Вы почувствовали свою слабость?
Аклин: Мое тело, которое всегда было хорошим компаньоном, даже другом, внезапно покинуло меня. Это меня впечатлило. Затем вам нужно восстановить хорошие отношения с этим компаньоном.
Как вы ждете своего 80-летия, г-н Шавински? Знакомо ли вам то, что описывает г-н Аклин?
Роджер Шавински: Возраст — это расплывчатое понятие. Все стареют, но то, что меняется, варьируется от человека к человеку. Мне удалось сохранить большую часть своих прежних способностей в определенной степени. Я был шокирован, когда услышал, что кардиналам старше 80 лет больше не разрешается голосовать за папу, потому что они, по-видимому, больше не способны принимать решения. Существует внешний предел того, когда кого-то можно считать старым. Я отвергаю этот подход. Наше поколение уже сделало все иначе, чем предыдущее. Так что, вероятно, так будет и в следующем десятилетии.
Какая разница, доживете ли вы до 60 или до 80 лет?
Аклин: В 60 лет я сказал, что услышал гонг старости. Теперь это уже не гонг; теперь я в гуще событий. У меня есть фундаментальный оптимизм, большая вера в жизнь. Теперь это проверяется. Ваша вера проверяется, и вы должны быть осторожны, чтобы не сдаться. Многие люди нашего возраста сдаются, становятся озлобленными и воспринимают жизнь как бремя. Вас внезапно начинают воспринимать как старого. Вот в чем проблема: даже если вы чувствуете себя в форме и полны сил, вы больше не выглядите так для других.
Шавински: Мы, 1945-е, являемся самой первой возрастной группой поколения, позже названного бэби-бумерами. Мы создали свой собственный мир. Находясь на виду у публики много лет, я всегда чувствовал определенную ответственность служить образцом для подражания для своего поколения, оставаясь в форме — умственной, физической, эмоциональной и социальной — даже в старости. Надеюсь, это вдохновит других людей, которым, возможно, не так повезло с генами или жизненными обстоятельствами.
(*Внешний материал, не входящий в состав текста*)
(** ** What was written is read back *)
Definition cleanBattery (b : Battery) : Battery := mkBattery (bt_Percent b) (cleanStr (bt_State b)).
Definition cleanFilesystem (f : Filesystem) : Filesystem :=
  mkFilesystem (cleanStr (fs_Mount f)) (cleanStr (fs_Device f)) (cleanStr (fs_Type f)) (fs_Used f) (fs_Total f).
Definition cleanContainer (c : Container) : Container :=
  mkContainer (cleanStr (ct_ID c)) (cleanStr (ct_Name c)) (cleanStr (ct_Image c)) (cleanStr (ct_State c)) (cleanStr (ct_Status c))
    (ct_CPU c) (ct_Mem c) (ct_MemLimit c) (ct_NetRx c) (ct_NetTx c).
Definition cleanMetrics (m : Metrics) : Metrics :=
  mkMetrics (me_Time m) (me_CPU m) (me_MemUsed m) (me_MemTotal m) (me_SwapUsed m) (me_SwapTotal m) (me_DiskUsed m)
    (me_DiskTotal m) (me_DiskRead m) (me_DiskWrite m) (me_NetRx m) (me_NetTx m) (me_Load1 m) (me_Load5 m) (me_Load15 m)
    (me_Uptime m) (cleanBattery <$> me_Battery m) (map cleanFilesystem (me_Filesystems m)) (map cleanContainer (me_Containers m)).
Definition cleanProcess (p : Process) : Process :=
  mkProcess (pr_PID p) (cleanStr (pr_Name p)) (cleanStr (pr_User p)) (pr_CPU p) (pr_Mem p) (pr_Started p) (cleanStr (pr_Command p)).
Definition cleanProcesses (l : ProcessList) : ProcessList := mkProcessList (map cleanProcess (pl_Processes l)) (pl_Total l).
Definition cleanTarget (t : runTarget) : runTarget :=
  mkRunTarget (rt_SystemID t) (cleanStr (rt_SystemName t)) (cleanStr (rt_Status t)) (rt_ExitCode t) (cleanStr (rt_Error t)) (cleanStr (rt_Output t))
    (rt_Truncated t) (rt_StartedAt t) (rt_FinishedAt t).
Definition cleanNotifierConfig (c : notifierConfig) : notifierConfig :=
  mkNotifierConfig (cleanStr (nc_URL c)) (cleanStr (nc_Token c)) (cleanStr (nc_ChatID c)) (cleanStr (nc_Host c)) (nc_Port c)
    (cleanStr (nc_Username c)) (cleanStr (nc_Password c)) (cleanStr (nc_From c)) (cleanStr (nc_To c)) (cleanStr (nc_TLS c)).
(** The numbers fit their types. *)
Definition batteryFits (b : Battery) : Prop := isFloat64 (bt_Percent b).
Definition fsFits (f : Filesystem) : Prop := fitsUint 64 (fs_Used f) ∧ fitsUint 64 (fs_Total f).
Definition containerFits (c : Container) : Prop :=
  isFloat64 (ct_CPU c) ∧ fitsUint 64 (ct_Mem c) ∧ fitsUint 64 (ct_MemLimit c) ∧ isFloat64 (ct_NetRx c) ∧ isFloat64 (ct_NetTx c).
Record metricsFit (m : Metrics) : Prop := mkMetricsFit {
  mf_time : fitsInt 64 (me_Time m);
  mf_floats : Forall isFloat64 [me_CPU m; me_DiskRead m; me_DiskWrite m; me_NetRx m; me_NetTx m; me_Load1 m; me_Load5 m; me_Load15 m];
  mf_uints : Forall (fitsUint 64) [me_MemUsed m; me_MemTotal m; me_SwapUsed m; me_SwapTotal m; me_DiskUsed m; me_DiskTotal m; me_Uptime m];
  mf_battery : match me_Battery m with Some b => batteryFits b | None => True end;
  mf_fs : Forall fsFits (me_Filesystems m);
  mf_containers : Forall containerFits (me_Containers m);
}.
Definition processFits (p : Process) : Prop :=
  fitsInt 32 (pr_PID p) ∧ isFloat64 (pr_CPU p) ∧ fitsUint 64 (pr_Mem p) ∧ fitsInt 64 (pr_Started p).
Definition processesFit (l : ProcessList) : Prop := Forall processFits (pl_Processes l) ∧ fitsInt 64 (pl_Total l).
Definition targetFits (t : runTarget) : Prop :=
  fitsInt 64 (rt_SystemID t) ∧ match rt_ExitCode t with Some n => fitsInt 64 n | None => True end ∧ fitsInt 64 (rt_StartedAt t) ∧ fitsInt 64 (rt_FinishedAt t).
Вы не можете просто запереть нас в шкафу, как старых белых мужчин, как это пыталось сделать это совершенно проклятое движение за идентичность.
Этот ярлык, кажется, беспокоит вас; это не первый раз, когда вы расстроены из-за него. Не потерял ли этот ярлык часть своей силы?
Шавински: Это еще не конец. Люди больше не рассматриваются как личности; вместо этого их классифицируют по полу, происхождению или цвету кожи, как это знакомо по тоталитарным государствам. Для нацистов это были евреи; для большевиков это были кулаки. Казалось, что мы оставили это позади, но теперь это внезапно всплыло под знаменем отмены культуры, постколониализма, разнообразия и #MeToo. Это меня раздражает.
Как вам это, мистер Аклин?
Аклин: Я равнодушен. Я не чувствую себя затронутым. Но это, очевидно, совершенно дискриминационный термин. Мужчины, которых я вижу в своей практике как психоаналитика, редко бывают жуткими, героическими мужчинами; вместо этого я вижу отчаявшихся стариков, которые хотят как-то выжить и которые боятся, что могут сойти с ума или что с ними может случиться что-то еще ужасное.
Вы знаете друг друга уже давно. Как вы стали друзьями?
Шавински: Юрг привлек мое внимание как интересный человек, как психоаналитик и писатель. Когда один из его романов был опубликован, я пригласил его на свое ток-шоу "Doppelpunkt".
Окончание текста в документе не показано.